Lemma sorted_gt x y xs : StronglySorted item_lt (x :: xs) → y ∈ xs → item_lt x y.
Proof. intros [HF _]%StronglySorted_cons Hy. rewrite Forall_forall in HF. by apply HF. Qed.
Lemma sorted_above x y z xs : item_lt x y → StronglySorted item_lt (y :: xs) → z ∈ y :: xs → item_lt x z.
Proof. intros Hxy Hs [->|Hz]%elem_of_cons; [done|]. eapply item_lt_trans; [done|]. by eapply sorted_gt. Qed.
Lemma elem_of_after d x z rem : z ∈ after d x rem ↔ z ∈ rem ∧ (d = true ∨ ¬ below x z).
Proof. unfold after. destruct d; [naive_solver|]. rewrite list_elem_of_filter. naive_solver. Qed.
Lemma length_after d x rem : (length (after d x rem) ≤ length rem)%nat.
Proof. unfold after. destruct d; [done|]. apply length_filter. Qed.

Lemma sorted_filter {T} (R : T → T → Prop) (P : T → Prop) `{∀ x, Decision (P x)} (l : list T) : StronglySorted R l → StronglySorted R (filter P l).
Proof.
  induction 1 as [|x l _ IH HF]; [constructor|]. rewrite filter_cons. case_decide; [|done]. constructor; [done|].
  rewrite Forall_forall in HF |- *. intros y [_ Hy]%list_elem_of_filter. auto.
Qed.
Lemma filter_within {T} (P Q : T → Prop) `{∀ x, Decision (P x)} `{∀ x, Decision (Q x)} (l : list T) :
  (∀ x, x ∈ l → P x → Q x) → filter P (filter Q l) = filter P l.
Proof.
  induction l as [|x l IH]; intros Hl; [done|]. rewrite (filter_cons Q), (filter_cons P x l). assert (∀ y, y ∈ l → P y → Q y) as Hl' by (intros; apply Hl; [by right|done]).
  destruct (decide (Q x)) as [Hq|Hq]; [rewrite filter_cons; by rewrite IH|]. rewrite IH by done. rewrite decide_False; [done|]. intros Hp. apply Hq, Hl; [left|done].
Qed.

(** What is seen of the item an iterator stands on. *)
Definition seen (x : item) : bytes * bool * bytes := (i_path x, i_leaf x, i_hash x).
(** The items met by moving to the end. *)
Fixpoint visit {I} `{NodeIterator I} (n : nat) (it : I) : go (list (bytes * bool * bytes)) :=
  match n with
  | O => Halt (Blocked "fuel")
  | S n => '(more, it) ← ni_Next it true;
           if more : bool then l ← visit n it; Ret ((ni_Path it, ni_Leaf it, ni_Hash it) :: l) else Ret []
  end.

(** ** The difference *)
Section difference_ok.
Context {A B : Type} `{NA : NodeIterator A} `{NB : NodeIterator B}.
Variable presents_a : A → item → list item → Prop.
Variable presents_b : B → item → list item → Prop.
Context `{PA : !Presents A presents_a} `{PB : !Presents B presents_b}.

(** All items of the two, and that equal hashes mean equal items below. *)
Variable As Bs : list item.
Hypothesis same_below : ∀ x y, x ∈ As → x ∈ Bs → i_hash x ≠ zero → y ∈ Bs → below x y → y ∈ As.

(** Enough for the items of [a]. *)
Variable fuel : nat.

Abbreviation news := (filter (λ y : item, y ∉ As)).

(** What is to come of [b] is in [As] if [a] still has it. *)
Definition synced (xs ys : list item) : Prop := (∀ z, z ∈ ys → z ∈ As ↔ z ∈ xs) ∧ xs ⊆ As ∧ ys ⊆ Bs.
(** The state between calls: [ys] is what comes after the item of [b]. *)
Definition differs (it : differenceIterator A B) (ys : list item) : Prop :=
  (∃ y, presents_b (di_b it) y ys) ∧ ys ⊆ Bs ∧
    if di_eof it then ∀ z, z ∈ ys → z ∉ As
    else ∃ x xs, presents_a (di_a it) x xs ∧ synced (x :: xs) ys ∧ (length xs < fuel)%nat.
Definition moved_to (r : go (bool * differenceIterator A B)) (zs : list item) : Prop :=
  match zs with
  | [] => ∃ it, r = Ret (false, it)
  | z :: zs => ∃ it ys, r = Ret (true, it) ∧ stands_on (di_b it) z ∧ differs it ys ∧ zs = news ys
  end.

Lemma news_after d y ys : y ∈ As → y :: ys ⊆ Bs → (d = true ∨ i_hash y ≠ zero) → news (after d y ys) = news ys.
Proof.
  intros Hy HB Hd. unfold after. destruct d; [done|]. destruct Hd as [?|Hd]; [done|].
  apply filter_within. intros z Hz Hn Hb. apply Hn. apply (same_below y z); [done|apply HB; left|done|apply HB; by right|done].
Qed.
Lemma synced_after d x xs ys : synced (x :: xs) (x :: ys) → StronglySorted item_lt (x :: ys) → synced (after d x xs) (after d x ys).
Proof.
  intros (Hs & HA & HB) Ho. split; [|split].
  - intros z [Hz Hd]%elem_of_after. rewrite elem_of_after. rewrite Hs by (by right). rewrite elem_of_cons.
    assert (z ≠ x) by (intros ->; eapply item_lt_irrefl, sorted_gt; eauto). tauto.
  - intros z [Hz _]%elem_of_after. apply HA. by right.
  - intros z [Hz _]%elem_of_after. apply HB. by right.
Qed.
Lemma synced_drop x xs y ys : synced (x :: xs) (y :: ys) → item_lt x y → StronglySorted item_lt (y :: ys) → synced xs (y :: ys).
Proof.
  intros (Hs & HA & HB) Hlt Ho. split; [|split; [|done]].
  - intros z Hz. rewrite (Hs z Hz), elem_of_cons. assert (z ≠ x); [|tauto]. intros ->. eapply item_lt_irrefl, sorted_above; eauto.
  - intros z Hz. apply HA. by right.
Qed.
Lemma synced_tail xs y ys : synced xs (y :: ys) → synced xs ys.
Proof. intros (Hs & HA & HB). split; [|split; [done|]]; [intros z Hz; apply Hs; by right|intros z Hz; apply HB; by right]. Qed.

Lemma difference_loop_ok f : ∀ a b count x xs y ys,
  (length xs < f)%nat → (length xs < fuel)%nat → presents_a a x xs → presents_b b y ys → synced (x :: xs) (y :: ys) →
  moved_to (difference_loop f (mkDifference a b false count)) (news (y :: ys)).
Proof.
  induction f as [|f IH]; intros a b count x xs y ys Hf Hff Ha Hb Hs; [lia|]. cbn [difference_loop].
  pose proof (presents_sorted _ _ _ Ha) as Hsa. pose proof (presents_sorted _ _ _ Hb) as Hsb.
  pose proof (presents_stands _ _ _ Ha) as Hta. pose proof (presents_stands _ _ _ Hb) as Htb.
  rewrite (compareNodes_ok a b x y) by done. cbn [mbind go_bind]. destruct (item_cmp_cases x y) as [[Hlt ->]|[[-> ->]|[Hlt ->]]].
  - rewrite bool_decide_eq_true_2 by done. destruct (presents_Next a x xs true Ha) as [a' Hn]; [by left|]. cbn [after] in Hn.
    pose proof (synced_drop _ _ _ _ Hs Hlt Hsb) as Hs'. destruct xs as [|x' xs].
    + rewrite Hn. cbn [mbind go_bind]. assert (∀ z, z ∈ y :: ys → z ∉ As) as Hno by (intros z Hz; rewrite (proj1 Hs' z Hz); apply not_elem_of_nil).
      rewrite filter_cons_True by (apply Hno; left). eexists _, ys. split; [done|]. split; [done|]. split; [|done]. split; [by exists y|]. split.
      * intros z Hz. apply Hs'. by right.
      * cbn. intros z Hz. apply Hno. by right.
    + destruct Hn as [-> Ha']. cbn [mbind go_bind]. cbn in Hf, Hff. apply (IH a' b _ x' xs y ys); [lia|lia|done|done|done].
  - rewrite bool_decide_eq_false_2, bool_decide_eq_false_2 by done. destruct Hta as (_ & _ & Hh & _). rewrite Hh. set (d := bool_decide (i_hash y = zero)).
    assert (d = true ∨ i_hash y ≠ zero) as Hd by (unfold d; case_bool_decide; auto).
    assert (y ∈ As) as Hy by (apply Hs; left). rewrite filter_cons_False by tauto. rewrite <-(news_after d y ys) by (done || apply Hs).
    pose proof (synced_after d y xs ys Hs Hsb) as Hs'. pose proof (length_after d y xs) as Hl.
    destruct (presents_Next b y ys d Hb Hd) as [b' Hnb]. destruct (after d y ys) as [|y' ys'] eqn:Eb; [rewrite Hnb; by eexists|].
    destruct Hnb as [-> Hb']. cbn [mbind go_bind negb]. destruct (presents_Next a y xs d Ha Hd) as [a' Hna]. pose proof (presents_stands _ _ _ Hb') as Htb'.
    destruct (after d y xs) as [|x' xs'] eqn:Ea.
    + rewrite Hna. cbn [mbind go_bind negb]. assert (∀ z, z ∈ y' :: ys' → z ∉ As) as Hno by (intros z Hz; rewrite (proj1 Hs' z Hz); apply not_elem_of_nil).
      rewrite filter_cons_True by (apply Hno; left). eexists _, ys'. split; [done|]. split; [done|]. split; [|done]. split; [by exists y'|]. split.
      * intros z Hz. apply Hs'. by right.
      * cbn. intros z Hz. apply Hno. by right.
    + destruct Hna as [-> Ha']. cbn [mbind go_bind negb]. cbn in Hl. apply (IH a' b' _ x' xs' y' ys'); [lia|lia|done|done|done].
  - rewrite bool_decide_eq_false_2, bool_decide_eq_true_2 by done. rewrite filter_cons_True.
    + eexists _, ys. split; [done|]. split; [done|]. split; [|done]. split; [by exists y|]. split; [intros z Hz; apply Hs; by right|].
      cbn. exists x, xs. split_and!; [done|by eapply synced_tail|done].
    + rewrite (proj1 Hs y) by left. intros Hy. eapply item_lt_irrefl, sorted_above; eauto.
Qed.
Lemma difference_Next_ok it ys d : differs it ys → moved_to (difference_Next fuel it d) (news ys).
Proof.
  intros ([y Hb] & HB & Hc). destruct it as [a b eof count]. cbn [di_a di_b di_eof] in *. cbn [difference_Next].
  destruct (presents_Next b y ys true Hb) as [b' Hn]; [by left|]. cbn [after] in Hn. destruct ys as [|y' ys]; [rewrite Hn; by eexists|].
  destruct Hn as [-> Hb']. cbn [mbind go_bind negb]. pose proof (presents_stands _ _ _ Hb'). destruct eof.
  - rewrite filter_cons_True by (apply Hc; left). eexists _, ys. split; [done|]. split; [done|]. split; [|done]. split; [by exists y'|].
    split; [intros z Hz; apply HB; by right|]. cbn. intros z Hz. apply Hc. by right.
  - destruct Hc as (x & xs & Ha & Hs & Hl). by apply (difference_loop_ok fuel a b' _ x xs).
Qed.
Lemma difference_visit n : ∀ it ys, differs it ys → (length (news ys) < n)%nat →
  visit (H := difference_iterator fuel) n it = Ret (seen <$> news ys).
Proof.
  induction n as [|n IH]; intros it ys Hit Hl; [lia|]. cbn [visit ni_Next difference_iterator].
  pose proof (difference_Next_ok it ys true Hit) as Hm. destruct (news ys) as [|z zs]; cbn [moved_to] in Hm.
  - by destruct Hm as [it' ->].
  - destruct Hm as (it' & ys' & -> & (Hp & Hlf & Hh & _) & Hit' & ->). cbn [mbind go_bind]. cbn in Hl. rewrite (IH it' ys') by (done || lia).
    cbn. by rewrite Hp, Hlf, Hh.
Qed.
End difference_ok.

## Prompt
All lines from the one with "Lemma difference_visit n" through the final line above are to be quoted exactly; quote no other line.

## Written response
Lemma difference_visit n : ∀ it ys, differs it ys → (length (news ys) < n)%nat →
  visit (H := difference_iterator fuel) n it = Ret (seen <$> news ys).
Proof.
  induction n as [|n IH]; intros it ys Hit Hl; [lia|]. cbn [visit ni_Next difference_iterator].
  pose proof (difference_Next_ok it ys true Hit) as Hm. destruct (news ys) as [|z zs]; cbn [moved_to] in Hm.
  - by destruct Hm as [it' ->].
  - destruct Hm as (it' & ys' & -> & (Hp & Hlf & Hh & _) & Hit' & ->). cbn [mbind go_bind]. cbn in Hl. rewrite (IH it' ys') by (done || lia).
    cbn. by rewrite Hp, Hlf, Hh.
Qed.
End difference_ok.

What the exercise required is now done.